Make a contract with yourself
Treat it like a financial or business agreement for which there will be serious consequences if you don’t honour the agreement – your health and that of your family. Set a date for quitting and stick to it!

Get help
Nicotine replacement therapy (or NRT) can make you twice as likely to succeed in stopping smoking. You can use patches, tablets, lozenges, gum, nasal spray and an electronic cigarette – available from sites like www.sparks-ecigs.co.uk to help you beat the habit. If you like holding a cigarette, try using that hand for something else – like holding your drink, for example. If it’s the sucking you like, try drinking from a straw to keep your mouth busy.

You can also contact your surgery or local NHS stop smoking services (or call the NHS Smoking Helpline on 0300 123 1044) for help and support.

Change your diet and your habits
If lighting up after a meal is the norm for you, take a look at your diet. Some foods like red meat make cigarettes more satisfying. Have some cheese or fruit after meals – these have been found to make cigarettes taste terrible. So swap your usual steak or burger for a cheese and tomato pizza instead.

Fizzy drinks, alcohol, cola, tea and coffee have also been found to make cigarettes taste better.

If you’re used to having a fag at lunch and taking breaks during the day with colleagues, replace this habit with something else. Make a cuppa instead, have a fruit – go and have a chat with someone for five minutes…anything you can do to break the habit.

If you’re a social smoker, know that the combination of smoking and drinking heavily raises your risk of mouth cancer by 38 times.
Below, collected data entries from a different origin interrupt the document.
(** X13: a METAR answered with status 200 but without the raw key gives the
    empty raw text.  The analysis then still runs on the payload of its own
    request, no override can fire, and when both reads succeed the expander
    shows the readings as read and their category, followed by the warning
    that the METAR is unavailable. *)
Theorem X13_category_without_raw_text (r : response) (kvs : list (string * pyval))
        (request : res response) :
  status_code r = 200 -> json r = Ok (PDict kvs) -> lookup "raw" kvs = None ->
  exists metar_text,
    get_metar (Ok r) = Ok (PStr "", metar_text) /\
    forall r' data vis ceiling,
      request = Ok r' -> json r' = Ok data ->
      read_visibility data = Ok vis -> read_ceiling data = Ok ceiling ->
      exists cat,
        get_flight_rules vis ceiling = Ok (label cat) /\
        rendered (metar_block (PStr "") metar_text request) =
          [Readings vis ceiling;
           FlightConditions (label cat) (banner_color (label cat));
           Warning "METAR data unavailable."].
Proof.
  intros Hs Hj Hr.
  exists (or_default (lookup "sanitized" kvs) (PStr "")). split.
  { unfold get_metar. simpl. rewrite Hs, Hj. simpl. now rewrite Hr. }
  intros r' data vis ceiling -> Hj' Hv Hc.
  assert (He : extract data (PStr "") = Ok (vis, ceiling)).
  { unfold extract. now rewrite Hv, Hc. }
  destruct (extract_shape _ _ _ _ He) as [Sv Sc].
  destruct (get_flight_rules_total vis ceiling Sv Sc) as [cat Hcat].
  exists cat. split; [exact Hcat | ].
  unfold rendered, metar_block, bind_script, try_except.
  now rewrite (analysis_completes (PStr "") r' data vis ceiling (label cat) Hj' He Hcat).
Qed.

End PageEdges.

Lemma X6_category_matches_readings_witness :
  let raw := "LFPG 031200Z 24008KT 9000 BKN025 18/09 Q1021" in
  let metar :=
    {| status_code := 200;
       json := Ok (PDict [("raw", PStr raw);
                          ("visibility", PDict [("meters_float", PFloat (FFin 9000))]);
                          ("clouds", PList [PDict [("base_feet_agl", PInt 2500)]])]) |} in
  let other := {| status_code := 503; json := Raise JSONDecodeError |} in
  let w := {| metar_get := Ok metar; taf_get := Ok other;
              station_get := Ok other; analysis_get := Ok metar |} in
  exists vis ceiling,
    readings_of (render (py := no_numeric_strings) (sl := map_always_renders) w true "lfpg")
    = Some (vis, ceiling) /\
    get_flight_rules vis ceiling = Ok (label VFR).
Proof.
  intros raw metar other w.
  exact (proj1 (X6_category_matches_readings
                  (py := no_numeric_strings) (sl := map_always_renders) w true "lfpg")
           (label VFR) eq_refl).
Defined.


Lemma X8_cavok_page_is_vfr_witness :
  let raw := "LFPG 031200Z 24008KT CAVOK 18/09 Q1021" in
  let metar :=
    {| status_code := 200;
       json := Ok (PDict [("raw", PStr raw);
                          ("visibility", PDict [("meters_float", PFloat (FFin 800))]);
                          ("clouds", PList [PDict [("base_feet_agl", PInt 200)]])]) |} in
  let other := {| status_code := 503; json := Raise JSONDecodeError |} in
  let w := {| metar_get := Ok metar; taf_get := Ok other;
              station_get := Ok other; analysis_get := Ok metar |} in
  readings_of (render (py := no_numeric_strings) (sl := map_always_renders) w true "lfpg")
  = Some (PInt 10000, PInt 5000).
Proof.
  intros raw metar other w.
  refine (proj2 (X8_cavok_page_is_vfr (py := no_numeric_strings) (sl := map_always_renders)
                   w true "lfpg" raw (PStr "")
                   eq_refl _ (label VFR) eq_refl)).
  exists "LFPG 031200Z 24008KT ", "CAVOK", " 18/09 Q1021". split; reflexivity.
Defined.

Lemma X11_map_needs_truthy_coordinates_witness :
  let station :=
    {| status_code := 200;
       json := Ok (PDict [("name", PStr "Quito"); ("latitude", PFloat (FFin 0));
                          ("longitude", PFloat (FFin (-78.5)))]) |} in
  let other := {| status_code := 503; json := Raise JSONDecodeError |} in
  let w := {| metar_get := Ok other; taf_get := Ok other;
              station_get := Ok station; analysis_get := Ok other |} in
  let page := render (py := no_numeric_strings) (sl := map_always_renders) w true "sequ" in
  existsb is_map page = false /\ existsb is_error page = false.
Proof.
  intros station other w page.
  exact (proj2 (X11_map_needs_truthy_coordinates
                  (py := no_numeric_strings) (sl := map_always_renders) w "sequ"
                  (PNone, PNone) (PNone, PNone) (PStr "Quito") (PFloat (FFin 0))
                  (PFloat (FFin (-78.5))) eq_refl eq_refl eq_refl eq_refl) eq_refl).
Defined.

Lemma X12_forecast_without_raw_text_witness :
  get_taf (Ok {| status_code := 200;
                 json := Ok (PDict [("sanitized", PStr "TAF LFPG 031100Z 0312/0418 24008KT")]) |})
  = Ok (PStr "", PStr "TAF LFPG 031100Z 0312/0418 24008KT").
Proof.
  exact (proj1 (X12_forecast_without_raw_text
                  {| status_code := 200;
                     json := Ok (PDict [("sanitized",
                                         PStr "TAF LFPG 031100Z 0312/0418 24008KT")]) |}
                  [("sanitized", PStr "TAF LFPG 031100Z 0312/0418 24008KT")]
                  eq_refl eq_refl)).
Defined.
Think about a strategy to break out of the smoking habit – hit the dancefloor instead, for example. You may even have to consider finding non-smoking friends to go out with – this will at least reduce the pressure to smoke.

Exercise
A review of scientific studies has proved that exercise (even a five-minute walk or stretch) cuts cravings and may help your brain to produce anti-craving chemicals.